BEGIN Provided data

Lemma elementwise_left_id {A B} (op : A -> B -> A)
    (a : list (list A)) (b : list (list B)) (n m : nat) :
  (forall u v, op u v = u) ->
  Np.shape a n m -> Np.shape b n m -> Np.elementwise op a b = a.
Proof.
  intros Hop [Hna Hma] [Hnb Hmb]. unfold Np.elementwise.
  assert (Hlen : length a = length b) by congruence. clear Hna Hnb.
  revert b Hlen Hmb. induction a as [|ra a IH]; intros [|rb b] Hlen Hmb;
    simpl in *; try discriminate; [reflexivity|].
  inversion Hma as [|? ? Hra Hma']; subst. inversion Hmb as [|? ? Hrb Hmb']; subst.
  rewrite (zip_with_left_id op ra rb Hop) by congruence.
  rewrite (IH Hma' b); [reflexivity | lia | exact Hmb'].
Qed.

Lemma exp_pow_nat (x : R) (n : nat) : exp x ^ n = exp (INR n * x).
Proof.
  induction n as [|n IH].
  - simpl. rewrite Rmult_0_l, exp_0. reflexivity.
  - rewrite S_INR. simpl. rewrite IH, <- exp_plus. f_equal. ring.
Qed.

Lemma exp_opp_mult (x : R) : exp x * exp (- x) = 1.
Proof. rewrite <- exp_plus, Rplus_opp_r. apply exp_0. Qed.

(** [t * exp (- t)] is largest at [t = 1]. *)
Lemma ring_profile_bound (t : R) : t * exp (- t) <= exp (- 1).
Proof.
  pose proof (exp_ineq1_le (t - 1)) as H.
  replace (t - 1) with (t + - 1) in H by ring. rewrite exp_plus in H.
  pose proof (exp_opp_mult t) as Hinv.
  pose proof (exp_pos t). pose proof (exp_pos (- t)). pose proof (exp_pos (- 1)).
  assert (Ht : t <= exp t * exp (- 1)) by lra.
  apply Rmult_le_compat_r with (r := exp (- t)) in Ht; [|lra].
  replace (exp t * exp (- 1) * exp (- t)) with (exp (- 1) * (exp t * exp (- t)))
    in Ht by ring.
  rewrite Hinv in Ht. lra.
Qed.

Lemma donut_at_power (w : R) (m : Z) (x y : R) :
  0 < w -> (1 <= m)%Z ->
  let n := Z.to_nat m in
  let t := (x ^ 2 + y ^ 2) / w ^ 2 / INR n in
  0 <= t
  /\ laguerre_gaussian_donut_at w m x y = INR n ^ n * (t * exp (- t)) ^ n.
Proof.
  intros Hw Hm n t.
  assert (Hn : 0 < INR n) by (apply lt_0_INR; unfold n; lia).
  assert (Hu : 0 <= (x ^ 2 + y ^ 2) / w ^ 2).
  { apply Rle_mult_inv_pos; [apply radius2_nonneg | nra]. }
  split; [apply Rle_mult_inv_pos; assumption|].
  unfold laguerre_gaussian_donut_at. cbv zeta.
  rewrite (powerRZ_to_nat _ _ Hm). fold n.
  rewrite Rpow_mult_distr, exp_pow_nat, <- Rmult_assoc, <- Rpow_mult_distr.
  f_equal; [f_equal|f_equal]; unfold t; field; split; lra.
Qed.

Lemma gaussian_range (w0 x y : R) :
  0 < w0 -> 0 <= gaussian_psf_at w0 x y <= 1.
Proof.
  intros Hw. unfold gaussian_psf_at.
  pose proof (radius2_nonneg x y) as Hr.
  assert (Hinv : 0 < / w0 ^ 2) by (apply Rinv_0_lt_compat; nra).
  assert (Harg : (- (x ^ 2 + y ^ 2)) / w0 ^ 2 <= 0) by (unfold Rdiv; nra).
  split; [left; apply exp_pos | apply exp_nonpos_le_1, Harg].
Qed.

Lemma effective_decreasing (I_s I0 I0' exc sted : R) :
  0 <= exc -> 0 <= sted -> 0 < I_s -> I0 <= I0' ->
  effective_psf_at I_s I0' exc sted <= effective_psf_at I_s I0 exc sted.
Proof.
  intros He Hs HIs Hle. unfold effective_psf_at.
  apply Rmult_le_compat_l; [exact He|]. apply exp_monotone.
  assert (Hinv : 0 < / I_s) by (apply Rinv_0_lt_compat; exact HIs).
  unfold Rdiv. apply Rmult_le_compat_r; [lra | nra].
Qed.

Lemma donut_default_bounds (w x y : R) :
  0 < w -> 0 <= laguerre_gaussian_donut_at w 1 x y <= exp (- 1).
Proof.
  intros Hw. unfold laguerre_gaussian_donut_at. cbv zeta.
  set (u := (x ^ 2 + y ^ 2) / w ^ 2).
  replace ((- (x ^ 2 + y ^ 2)) / w ^ 2) with (- u) by (unfold u, Rdiv; ring).
  assert (Hu : 0 <= u).
  { apply Rle_mult_inv_pos; [apply radius2_nonneg | nra]. }
  simpl. rewrite Rmult_1_r. pose proof (exp_pos (- u)).
  split; [nra | apply ring_profile_bound].
Qed.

END Provided data

Each entry above is to be transcribed exactly as it was written.

» **Completed task**:
Lemma elementwise_left_id {A B} (op : A -> B -> A)
    (a : list (list A)) (b : list (list B)) (n m : nat) :
  (forall u v, op u v = u) ->
  Np.shape a n m -> Np.shape b n m -> Np.elementwise op a b = a.
Proof.
  intros Hop [Hna Hma] [Hnb Hmb]. unfold Np.elementwise.
  assert (Hlen : length a = length b) by congruence. clear Hna Hnb.
  revert b Hlen Hmb. induction a as [|ra a IH]; intros [|rb b] Hlen Hmb;
    simpl in *; try discriminate; [reflexivity|].
  inversion Hma as [|? ? Hra Hma']; subst. inversion Hmb as [|? ? Hrb Hmb']; subst.
  rewrite (zip_with_left_id op ra rb Hop) by congruence.
  rewrite (IH Hma' b); [reflexivity | lia | exact Hmb'].
Qed.

Lemma exp_pow_nat (x : R) (n : nat) : exp x ^ n = exp (INR n * x).
Proof.
  induction n as [|n IH].
  - simpl. rewrite Rmult_0_l, exp_0. reflexivity.
  - rewrite S_INR. simpl. rewrite IH, <- exp_plus. f_equal. ring.
Qed.

Lemma exp_opp_mult (x : R) : exp x * exp (- x) = 1.
Proof. rewrite <- exp_plus, Rplus_opp_r. apply exp_0. Qed.

(** [t * exp (- t)] is largest at [t = 1]. *)
Lemma ring_profile_bound (t : R) : t * exp (- t) <= exp (- 1).
Proof.
  pose proof (exp_ineq1_le (t - 1)) as H.
  replace (t - 1) with (t + - 1) in H by ring. rewrite exp_plus in H.
  pose proof (exp_opp_mult t) as Hinv.
  pose proof (exp_pos t). pose proof (exp_pos (- t)). pose proof (exp_pos (- 1)).
  assert (Ht : t <= exp t * exp (- 1)) by lra.
  apply Rmult_le_compat_r with (r := exp (- t)) in Ht; [|lra].
  replace (exp t * exp (- 1) * exp (- t)) with (exp (- 1) * (exp t * exp (- t)))
    in Ht by ring.
  rewrite Hinv in Ht. lra.
Qed.

Lemma donut_at_power (w : R) (m : Z) (x y : R) :
  0 < w -> (1 <= m)%Z ->
  let n := Z.to_nat m in
  let t := (x ^ 2 + y ^ 2) / w ^ 2 / INR n in
  0 <= t
  /\ laguerre_gaussian_donut_at w m x y = INR n ^ n * (t * exp (- t)) ^ n.
Proof.
  intros Hw Hm n t.
  assert (Hn : 0 < INR n) by (apply lt_0_INR; unfold n; lia).
  assert (Hu : 0 <= (x ^ 2 + y ^ 2) / w ^ 2).
  { apply Rle_mult_inv_pos; [apply radius2_nonneg | nra]. }
  split; [apply Rle_mult_inv_pos; assumption|].
  unfold laguerre_gaussian_donut_at. cbv zeta.
  rewrite (powerRZ_to_nat _ _ Hm). fold n.
  rewrite Rpow_mult_distr, exp_pow_nat, <- Rmult_assoc, <- Rpow_mult_distr.
  f_equal; [f_equal|f_equal]; unfold t; field; split; lra.
Qed.

Lemma gaussian_range (w0 x y : R) :
  0 < w0 -> 0 <= gaussian_psf_at w0 x y <= 1.
Proof.
  intros Hw. unfold gaussian_psf_at.
  pose proof (radius2_nonneg x y) as Hr.
  assert (Hinv : 0 < / w0 ^ 2) by (apply Rinv_0_lt_compat; nra).
  assert (Harg : (- (x ^ 2 + y ^ 2)) / w0 ^ 2 <= 0) by (unfold Rdiv; nra).
  split; [left; apply exp_pos | apply exp_nonpos_le_1, Harg].
Qed.

Lemma effective_decreasing (I_s I0 I0' exc sted : R) :
  0 <= exc -> 0 <= sted -> 0 < I_s -> I0 <= I0' ->
  effective_psf_at I_s I0' exc sted <= effective_psf_at I_s I0 exc sted.
Proof.
  intros He Hs HIs Hle. unfold effective_psf_at.
  apply Rmult_le_compat_l; [exact He|]. apply exp_monotone.
  assert (Hinv : 0 < / I_s) by (apply Rinv_0_lt_compat; exact HIs).
  unfold Rdiv. apply Rmult_le_compat_r; [lra | nra].
Qed.

Lemma donut_default_bounds (w x y : R) :
  0 < w -> 0 <= laguerre_gaussian_donut_at w 1 x y <= exp (- 1).
Proof.
  intros Hw. unfold laguerre_gaussian_donut_at. cbv zeta.
  set (u := (x ^ 2 + y ^ 2) / w ^ 2).
  replace ((- (x ^ 2 + y ^ 2)) / w ^ 2) with (- u) by (unfold u, Rdiv; ring).
  assert (Hu : 0 <= u).
  { apply Rle_mult_inv_pos; [apply radius2_nonneg | nra]. }
  simpl. rewrite Rmult_1_r. pose proof (exp_pos (- u)).
  split; [nra | apply ring_profile_bound].
Qed.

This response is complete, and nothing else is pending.